Comment by Chyzwar

1 month ago

Anthropic is building moat around theirs models with claude code, Agent SDK, containers, programmatic tool use, tool search, skills and more. Once you fully integrate you will not switch. Also being capital intensive is a form of moat.

I think we will end up with market similar to cloud computing. Few big players with great margins creating cartel.

>Anthropic is building moat around theirs models with claude code, Agent SDK, containers, programmatic tool use, tool search, skills and more.

I think this is something the other big players could replicate rapidly, even simulating the exact UI, interactions, importing/exporting existing items, etc. that people are used to with claude products. I don't think this is that big of a moat in the long run. Other big players just seem to be carving up the landscape and see where they can can fit in for now, but once resource rich eyes focus on them, Anthropic's "moat" will disappear.

I thought that, too, but lately I've been using OpenCode with Claude Opus, rather than Claude Code, and have been loving it.

OpenCode has LSPs out of the box (coming to Claude Code, but not there yet), has a more extensive UI (e.g. sidebar showing pending todos), allows me to switch models mid-chat, has a desktop app (Electron-type wrapper, sure, but nevertheless, desktop; and it syncs with the TUI/web versions so you can use both at the same time), and so on.

So far I like it better, so for me that moat isn't that. The technical moat is still the superiority of the model, and others are bound to catch up there. Gemini 3 Preview is already doing better at some tasks (but frequently goes insane, sadly).

  • LibreOffice didn't replace MS Office, and Octave didn't replace Matlab. It seems to me that there is even less of a moat with these products than there is with Claude Code, yet neither was commoditized.

    • Google Workspace replaced Microsoft Office. It has around 70% market share. Microsoft Office is still dominant in much of the traditional enterprise, but the moat is shrinking.

      I can use Claude in Jetbrains IntelliJ and in Zed, I can use it with OpenCode, and there are lots of other agent tools. Everyone can build these tools around an LLM, and they're already being commodified.

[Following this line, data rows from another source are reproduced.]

(** ** A fragment embedded in prose *)

Lemma closing_none (o c : N) (s : str) :
  forall d room, c ∉ s -> closing o c (S d) room s = None.
Proof.
  induction s as [|x r IH]; intros d room Hc; cbn [closing]; [reflexivity |].
  apply not_elem_of_cons in Hc as [Hx Hc].
  destruct (N.eqb_spec x c) as [-> | _]; [congruence |].
  destruct (x =? o); [destruct room |]; auto.
Qed.

(** When the text after [a] holds no closing delimiter, a walk that closes
    does so inside [a]. *)
Lemma closing_suffix (o c : N) (post : str) (a : str) :
  c ∉ post ->
  forall d room rest,
    closing o c (S d) room (a ++ post) = Some rest ->
    exists a', rest = a' ++ post /\ (length a' < length a)%nat.
Proof.
  intros Hpost. induction a as [|x a IH]; intros d room rest H.
  - simpl in H. rewrite closing_none in H by assumption. discriminate.
  - cbn [app closing] in H.
    destruct (x =? c).
    + destruct d as [|d].
      * rewrite closing_done in H. injection H as <-. exists a. simpl. auto.
      * apply IH in H as (a' & -> & Hlen). exists a'. simpl. split; [reflexivity | lia].
    + destruct (x =? o).
      * destruct room as [|room']; [discriminate |].
        apply IH in H as (a' & -> & Hlen). exists a'. simpl. split; [reflexivity | lia].
      * apply IH in H as (a' & -> & Hlen). exists a'. simpl. split; [reflexivity | lia].
Qed.

(** The matches found in a text whose tail holds no closing delimiter are
    no longer than the part before that tail. *)
Lemma scanFrom_bounded (o c : N) (room : nat) (n : nat) :
  forall offset a post p,
    c ∉ post ->
    p ∈ scanFrom (walkAt o c room) n offset (a ++ post) ->
    (length p.2 <= length a)%nat.
Proof.
  induction n as [|n IH]; intros offset a post p Hpost; cbn [scanFrom].
  { intros H. inversion H. }
  assert (Hskip : forall off, p ∈ match a ++ post with
                           | [] => []
                           | _ :: s' => scanFrom (walkAt o c room) n off s'
                           end -> (length p.2 <= length a)%nat).
  { intros off H. destruct a as [|x a1]; simpl in H.
    - destruct post as [|y post']; [inversion H |].
      apply (IH off [] post' p) in H; [exact H |].
      apply not_elem_of_cons in Hpost. tauto.
    - apply (IH off a1 post p Hpost) in H. simpl. lia. }
  destruct (walkAt o c room (a ++ post)) as [rest |] eqn:E; [| apply Hskip].
  destruct a as [|x a1].
  { exfalso. simpl in E. destruct post as [|y post']; [discriminate |].
    cbn [walkAt] in E. destruct (y =? o); [| discriminate].
    apply not_elem_of_cons in Hpost as [_ Hpost].
    rewrite closing_none in E by assumption. discriminate. }
  cbn [app walkAt] in E. destruct (x =? o); [| discriminate].
  apply (closing_suffix o c post a1 Hpost) in E as (a' & -> & Hlen).
  replace (length ((x :: a1) ++ post) - length (a' ++ post))%nat
    with (S (length a1 - length a')) by (simpl; rewrite !length_app; lia).
  intros H. apply elem_of_cons in H as [-> | H].
  - cbn [snd]. rewrite length_take. simpl. lia.
  - apply (IH _ a' post p Hpost) in H. simpl. lia.
Qed.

      The moat right now is the quality of the model, not the client. Opus is just so much better than the competitors, at least for now.

      1 reply →

  • Does OpenCode work with their subscription Max plan or is it API pricing only?

    • It can, but the auth & communication to Anthropic's APIs is basically reverse engineered from Claude Code. While it works, and it seems Antropic is choosing to look the other way, it _may_ result in your account getting banned, as I'm pretty sure it's against their TOS.

      I haven't experienced this myself, but RooCode does something similar to OpenCode's approach and the maintainer has reported some bans [1].

      Google on the other hand, is being very strict about keeping you locked in to their tools, unless you use API keys, of course.

      [1] https://github.com/RooCodeInc/Roo-Code/pull/10077#issuecomme...

A GPT wrapper isn't a moat.

  • A generic wrapper is not a moat, but the context is. Both the LLM provider and the wrapper provider depend on local context for task activities. The value flows to the context, the LLMs and wrappers are commodities. Who sets the prompts stands to benefit, not who serves AI services.

If AI is capable of doing what they claim then these aren‘t moats because they are just one prompt away from being replicated.

Except most of their product line is oriented towards software development which has historically been dominated by free software. I don't see developers moving away from this tendency and IMO Anthropic will find themselves in a similar position to JetBrains soon enough (profitable, but niche)... assuming things pan out as you describe.